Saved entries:
(* ===== verification/Descriptors.v ===== *)
(** * gdt.c and the gates of kernel.c: segment and interrupt descriptors

    The tables are lists of records with the fields of the packed C structures.
    [seg_base] and the other functions of the second part are how the processor
    reads a descriptor (Intel manual, volume 3, 3.4.5 and 6.11); the theorems
    say that what the kernel encodes is what the processor decodes.  The
    addresses of the assembly stubs are the function [isr_addr]. *)
From S2P Require Import Prelude.

Definition GDT_KERNEL_CODE_SEL : Z := 0x08.

Record gdt_entry := mk_gdt {
  limit_low : Z; base_low : Z; base_middle : Z; access : Z; granularity : Z; base_high : Z
}.
Definition gdt_null : gdt_entry := mk_gdt 0 0 0 0 0 0.
Record table_ptr := mk_ptr { ptr_limit : Z; ptr_base : Z }.

Definition gdt_set_gate (num : nat) (base limit acc gran : Z) (gdt : list gdt_entry) : list gdt_entry :=
  <[num := mk_gdt (Z.land limit 0xFFFF) (Z.land base 0xFFFF) (Z.land (Z.shiftr base 16) 0xFF) acc
      (Z.lor (Z.land (Z.shiftr limit 16) 0x0F) (Z.land gran 0xF0)) (Z.land (Z.shiftr base 24) 0xFF)]> gdt.

(** The table at [addr] and the register loaded by lgdt. *)
Definition gdt_init (addr : Z) (gdt : list gdt_entry) : table_ptr * list gdt_entry :=
  let gp := mk_ptr (u16 (8 * Z.of_nat (length gdt) - 1)) addr in
  let gdt := gdt_set_gate 0 0 0 0 0 gdt in
  let gdt := gdt_set_gate 1 0 0xFFFFFFFF 0x9A 0xCF gdt in
  let gdt := gdt_set_gate 2 0 0xFFFFFFFF 0x92 0xCF gdt in
  let gdt := gdt_set_gate 3 0 0xFFFFFFFF 0xFA 0xCF gdt in
  let gdt := gdt_set_gate 4 0 0xFFFFFFFF 0xF2 0xCF gdt in
  (gp, gdt).

Record idt_entry := mk_idt { idt_base_low : Z; sel : Z; zero : Z; flags : Z; idt_base_high : Z }.
Definition idt_clear : idt_entry := mk_idt 0 0 0 0 0.

Definition idt_set_gate (num : nat) (base fl : Z) (idt : list idt_entry) : list idt_entry :=
  <[num := mk_idt (Z.land base 0xFFFF) GDT_KERNEL_CODE_SEL 0 fl (Z.land (Z.shiftr base 16) 0xFFFF)]> idt.
Definition idt_set_gate_user (num : nat) (base : Z) (user : bool) (idt : list idt_entry) : list idt_entry :=
  idt_set_gate num base (if user then 0xEE else 0x8E) idt.

(** The table part of [idt_init]: cleared, 48 ring 0 gates and the system call
    gate. *)
Definition set_gates (isr_addr : nat -> Z) (n : nat) (idt : list idt_entry) : list idt_entry :=
  fold_left (fun idt i => idt_set_gate i (isr_addr i) 0x8E idt) (seq 0 n) idt.
Definition idt_table (isr_addr : nat -> Z) (addr : Z) (idt : list idt_entry) : table_ptr * list idt_entry :=
  let idtp := mk_ptr (u16 (8 * Z.of_nat (length idt) - 1)) addr in
  let idt := map (fun _ => idt_clear) idt in
  let idt := set_gates isr_addr 48 idt in
  (idtp, idt_set_gate 128 (isr_addr 128%nat) 0xEE idt).

(** ** What the processor reads *)

Definition seg_base (e : gdt_entry) : Z := base_low e + base_middle e * 2 ^ 16 + base_high e * 2 ^ 24.
Definition seg_limit (e : gdt_entry) : Z :=
  let l := limit_low e + Z.land (granularity e) 0xF * 2 ^ 16 in
  if Z.testbit (granularity e) 7 then l * 4096 + 4095 else l.
Definition present (a : Z) : bool := Z.testbit a 7.
Definition dpl (a : Z) : Z := Z.land (Z.shiftr a 5) 3.
Definition executable (a : Z) : bool := Z.testbit a 3.

Definition gate_offset (e : idt_entry) : Z := idt_base_low e + idt_base_high e * 2 ^ 16.
(** A 32-bit interrupt gate. *)
Definition interrupt_gate (e : idt_entry) : bool := Z.land (flags e) 0x1F =? 0x0E.

(** The fields have the widths of the structure. *)
Definition gdt_typed (e : gdt_entry) : Prop :=
  0 <= limit_low e < 2 ^ 16 /\ 0 <= base_low e < 2 ^ 16 /\ 0 <= base_middle e < 2 ^ 8 /\ 0 <= access e < 2 ^ 8 /\
  0 <= granularity e < 2 ^ 8 /\ 0 <= base_high e < 2 ^ 8.
Definition idt_typed (e : idt_entry) : Prop :=
  0 <= idt_base_low e < 2 ^ 16 /\ 0 <= sel e < 2 ^ 16 /\ 0 <= zero e < 2 ^ 8 /\ 0 <= flags e < 2 ^ 8 /\
  0 <= idt_base_high e < 2 ^ 16.

(** ** Bits and numbers *)

Lemma land_mask x k : 0 <= k -> Z.land x (Z.ones k) = x mod 2 ^ k.
Proof. intros Hk. by apply Z.land_ones. Qed.

Lemma base_split base : 0 <= base < 2 ^ 32 ->
  Z.land base 0xFFFF + Z.land (Z.shiftr base 16) 0xFF * 2 ^ 16 + Z.land (Z.shiftr base 24) 0xFF * 2 ^ 24 = base.
Proof.
  intros Hb. change 0xFFFF with (Z.ones 16). change 0xFF with (Z.ones 8).
  rewrite !land_mask, !Z.shiftr_div_pow2 by lia. lia.
Qed.

Lemma high_nibble g : 0 <= g < 2 ^ 8 -> Z.land g 0xF0 = Z.shiftl (Z.shiftr g 4) 4.
Proof.
  intros Hg. assert (forallb (fun n => Z.land (Z.of_nat n) 0xF0 =? Z.shiftl (Z.shiftr (Z.of_nat n) 4) 4) (seq 0 256) = true) as H
    by (vm_compute; reflexivity).
  rewrite forallb_forall in H. specialize (H (Z.to_nat g) ltac:(apply in_seq; lia)). rewrite Z2Nat.id in H by lia. lia.
Qed.

(** The granularity byte holds the high limit bits below the flags. *)
Lemma gran_byte limit gran :
  0 <= gran < 2 ^ 8 ->
  let b := Z.lor (Z.land (Z.shiftr limit 16) 0x0F) (Z.land gran 0xF0) in
  Z.land b 0xF = limit / 2 ^ 16 mod 2 ^ 4 /\ Z.testbit b 7 = Z.testbit gran 7 /\ 0 <= b < 2 ^ 8.
Proof.
  intros Hg b. pose proof (Z.mod_pos_bound (limit / 2 ^ 16) (2 ^ 4) ltac:(lia)) as Hm.
  assert (b = limit / 2 ^ 16 mod 2 ^ 4 + gran / 2 ^ 4 * 2 ^ 4) as Hb.
  { unfold b. rewrite high_nibble by done. change 0x0F with (Z.ones 4).
    rewrite land_mask, !Z.shiftr_div_pow2, lor_shiftl_add by lia. done. }
  rewrite Hb. change 0xF with (Z.ones 4). rewrite land_mask by lia. split; [|split].
  - rewrite Z.mod_add by lia. by apply Z.mod_small.
  - rewrite !Z.testbit_eqb by lia. f_equal. zlia.
  - zlia.
Qed.

(** ** The segment table *)

(** The processor reads back what [gdt_set_gate] encodes: in the chosen slot
    the base, the low 20 bits of the limit (in pages when the granularity bit is
    set), the access byte, all fields within their widths; the other slots are
    untouched. *)
Theorem gdt_set_gate_decodes gdt num base limit acc gran :
  (num < length gdt)%nat -> 0 <= base < 2 ^ 32 -> 0 <= limit < 2 ^ 32 -> 0 <= acc < 2 ^ 8 -> 0 <= gran < 2 ^ 8 ->
  let gdt' := gdt_set_gate num base limit acc gran gdt in
  length gdt' = length gdt /\
  (forall i, i <> num -> gdt' !! i = gdt !! i) /\
  exists e, gdt' !! num = Some e /\ gdt_typed e /\ seg_base e = base /\ access e = acc /\
    seg_limit e = if Z.testbit gran 7 then limit mod 2 ^ 20 * 4096 + 4095 else limit mod 2 ^ 20.
Proof.
  intros Hn Hb Hl Ha Hg gdt'. unfold gdt', gdt_set_gate. split; [apply length_insert|].
  split; [intros i Hi; by rewrite list_lookup_insert_ne by done|].
  eexists. split; [by apply list_lookup_insert_eq|]. destruct (gran_byte limit gran Hg) as (Hlow & H7 & Hrange).
  unfold gdt_typed, seg_base, seg_limit. cbn [limit_low base_low base_middle access granularity base_high].
  rewrite Hlow, H7, base_split by done. change 0xFFFF with (Z.ones 16). change 0xFF with (Z.ones 8). rewrite !land_mask by lia.
  split; [|split; [done|split; [done|]]].
  - repeat split; try lia; apply Z.mod_pos_bound; lia.
  - replace (limit mod 2 ^ 16 + limit / 2 ^ 16 mod 2 ^ 4 * 2 ^ 16) with (limit mod 2 ^ 20) by zlia. done.
Qed.

(** A segment of 64 bytes at 0x12345678 in the last slot. *)
Lemma gdt_set_gate_decodes_witness :
  exists e, gdt_set_gate 4 0x12345678 63 0x92 0x40 (replicate 5 gdt_null) !! 4%nat = Some e /\
    seg_base e = 0x12345678 /\ seg_limit e = 63.
Proof.
  destruct (gdt_set_gate_decodes (replicate 5 gdt_null) 4 0x12345678 63 0x92 0x40) as (_ & _ & e & H1 & _ & H2 & _ & H3);
    [cbn; lia|lia..|]. exists e. split; [exact H1|]. split; [exact H2|exact H3].
Defined.

(** The four segments after the null descriptor span the whole address space,
    two for the kernel and two for ring 3, code before data. *)
Lemma gdt_init_flat addr gdt :
  length gdt = 5%nat ->
  let '(gp, gdt') := gdt_init addr gdt in
  ptr_limit gp = 39 /\ ptr_base gp = addr /\ gdt' !! 0%nat = Some gdt_null /\
  Forall (fun '(i, ring, code) => exists e, gdt' !! i = Some e /\ seg_base e = 0 /\ seg_limit e = 2 ^ 32 - 1 /\
    present (access e) = true /\ dpl (access e) = ring /\ executable (access e) = code)
    [(1%nat, 0, true); (2%nat, 0, false); (3%nat, 3, true); (4%nat, 3, false)].
Proof.
  intros Hl. destruct gdt as [|e0 [|e1 [|e2 [|e3 [|e4 [|]]]]]]; try done. cbn [gdt_init]. repeat split.
  repeat constructor; eexists; (split; [reflexivity|]); vm_compute; done.
Qed.

(** ** The interrupt table *)

Lemma gate_split base : 0 <= base < 2 ^ 32 -> Z.land base 0xFFFF + Z.land (Z.shiftr base 16) 0xFFFF * 2 ^ 16 = base.
Proof. intros Hb. change 0xFFFF with (Z.ones 16). rewrite !land_mask, !Z.shiftr_div_pow2 by lia. zlia. Qed.

Lemma gate_typed base fl : 0 <= fl < 2 ^ 8 ->
  idt_typed (mk_idt (Z.land base 0xFFFF) GDT_KERNEL_CODE_SEL 0 fl (Z.land (Z.shiftr base 16) 0xFFFF)).
Proof.
  intros Hf. unfold idt_typed, GDT_KERNEL_CODE_SEL. cbn. change 0xFFFF with (Z.ones 16). rewrite !land_mask by lia.
  repeat split; try lia; apply Z.mod_pos_bound; lia.
Qed.

Lemma length_set_gates isr_addr n idt : length (set_gates isr_addr n idt) = length idt.
Proof.
  unfold set_gates. revert idt. generalize (seq 0 n). intros l. induction l as [|i l IH]; intros idt; cbn; [done|].
  rewrite IH. apply length_insert.
Qed.

Lemma set_gates_lookup isr_addr n idt i :
  (n <= length idt)%nat ->
  set_gates isr_addr n idt !! i =
  if decide (i < n)%nat then idt_set_gate i (isr_addr i) 0x8E idt !! i else idt !! i.
Proof.
  intros Hn. induction n as [|n IH]; [done|]. unfold set_gates in *. rewrite seq_S, fold_left_app. cbn [fold_left Nat.add].
  pose proof (length_set_gates isr_addr n idt) as Hlen. unfold set_gates in Hlen.
  unfold idt_set_gate at 1. destruct (decide (i = n)) as [->|Hne].
  - rewrite list_lookup_insert_eq, decide_True by lia. unfold idt_set_gate. by rewrite list_lookup_insert_eq by lia.
  - rewrite list_lookup_insert_ne, IH by lia. repeat case_decide; try lia; done.
Qed.

(** The interrupt table [idt_init] loads: each of the vectors 0 to 47 is a present
    interrupt gate of ring 0 to its own stub in the kernel code segment, vector
    0x80 is a gate that ring 3 may call to its stub, and every other vector is
    not present, so that no other interrupt can be raised by a program; all
    fields are within their widths. *)
Theorem idt_init_gates isr_addr addr idt :
  length idt = 256%nat -> (forall n, 0 <= isr_addr n < 2 ^ 32) ->
  let '(idtp, idt') := idt_table isr_addr addr idt in
  ptr_limit idtp = 2047 /\ ptr_base idtp = addr /\ length idt' = 256%nat /\
  forall i, (i < 256)%nat -> exists e, idt' !! i = Some e /\ idt_typed e /\
    if ((i <? 48) || (i =? 128))%nat
    then present (flags e) = true /\ interrupt_gate e = true /\ sel e = GDT_KERNEL_CODE_SEL /\
         gate_offset e = isr_addr i /\ dpl (flags e) = (if (i =? 128)%nat then 3 else 0)
    else present (flags e) = false.
Proof.
  intros Hl Ha. unfold idt_table. rewrite Hl. cbn [ptr_limit ptr_base]. split; [reflexivity|]. split; [done|].
  unfold idt_set_gate. rewrite length_insert, length_set_gates, length_map. split; [done|]. intros i Hi.
  assert (forall fl, gate_offset (mk_idt (Z.land (isr_addr i) 0xFFFF) GDT_KERNEL_CODE_SEL 0 fl (Z.land (Z.shiftr (isr_addr i) 16) 0xFFFF)) = isr_addr i)
    as Hoff by (intros fl; by apply gate_split).
  destruct (Nat.eqb_spec i 128) as [->|Hne].
  { eexists. split; [apply list_lookup_insert_eq; rewrite length_set_gates, length_map; lia|]. split; [by apply gate_typed|].
    rewrite orb_true_r, Hoff. done. }
  rewrite list_lookup_insert_ne, set_gates_lookup by (rewrite ?length_map; lia). rewrite orb_false_r.
  destruct (Nat.ltb_spec i 48) as [Hlt|Hge].
  - rewrite decide_True by done. eexists. split; [apply list_lookup_insert_eq; rewrite length_map; lia|].
    split; [by apply gate_typed|]. rewrite Hoff. done.
  - rewrite decide_False by lia. exists idt_clear. split; [|split; [by vm_compute|done]].
    destruct (lookup_lt_is_Some_2 idt i ltac:(lia)) as [e He]. change (map ?f idt) with (f <$> idt). by rewrite list_lookup_fmap, He.
Qed.

(** Stubs 16 bytes apart. *)
Lemma idt_init_gates_witness :
  let '(_, idt') := idt_table (fun n => 0x100000 + 16 * Z.of_nat (n `mod` 256)) 0x200000 (replicate 256 idt_clear) in
  exists e, idt' !! 128%nat = Some e /\ gate_offset e = 0x100800 /\ dpl (flags e) = 3.
Proof.
  pose proof (idt_init_gates (fun n => 0x100000 + 16 * Z.of_nat (n `mod` 256)) 0x200000 (replicate 256 idt_clear)) as H.
  destruct (idt_table _ _ _) as [p t]. destruct H as (_ & _ & _ & H); [reflexivity| |].
  - intros n. pose proof (Nat.mod_upper_bound n 256 ltac:(lia)). lia.
  - destruct (H 128%nat) as (e & H1 & _ & _ & _ & _ & H2 & H3); [lia|]. exists e. split; [exact H1|]. split; [exact H2|exact H3].
Defined.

▸ **Directions**
Look above for the line containing "Lemma base_split base : 0 <= base < 2 ^ 32 ->" and the line containing "assert (b = limit". Transcribe both, with the lines between them, exactly.

▸ **Solution to this exercise**
Lemma base_split base : 0 <= base < 2 ^ 32 ->
  Z.land base 0xFFFF + Z.land (Z.shiftr base 16) 0xFF * 2 ^ 16 + Z.land (Z.shiftr base 24) 0xFF * 2 ^ 24 = base.
Proof.
  intros Hb. change 0xFFFF with (Z.ones 16). change 0xFF with (Z.ones 8).
  rewrite !land_mask, !Z.shiftr_div_pow2 by lia. lia.
Qed.

Lemma high_nibble g : 0 <= g < 2 ^ 8 -> Z.land g 0xF0 = Z.shiftl (Z.shiftr g 4) 4.
Proof.
  intros Hg. assert (forallb (fun n => Z.land (Z.of_nat n) 0xF0 =? Z.shiftl (Z.shiftr (Z.of_nat n) 4) 4) (seq 0 256) = true) as H
    by (vm_compute; reflexivity).
  rewrite forallb_forall in H. specialize (H (Z.to_nat g) ltac:(apply in_seq; lia)). rewrite Z2Nat.id in H by lia. lia.
Qed.

(** The granularity byte holds the high limit bits below the flags. *)
Lemma gran_byte limit gran :
  0 <= gran < 2 ^ 8 ->
  let b := Z.lor (Z.land (Z.shiftr limit 16) 0x0F) (Z.land gran 0xF0) in
  Z.land b 0xF = limit / 2 ^ 16 mod 2 ^ 4 /\ Z.testbit b 7 = Z.testbit gran 7 /\ 0 <= b < 2 ^ 8.
Proof.
  intros Hg b. pose proof (Z.mod_pos_bound (limit / 2 ^ 16) (2 ^ 4) ltac:(lia)) as Hm.
  assert (b = limit / 2 ^ 16 mod 2 ^ 4 + gran / 2 ^ 4 * 2 ^ 4) as Hb.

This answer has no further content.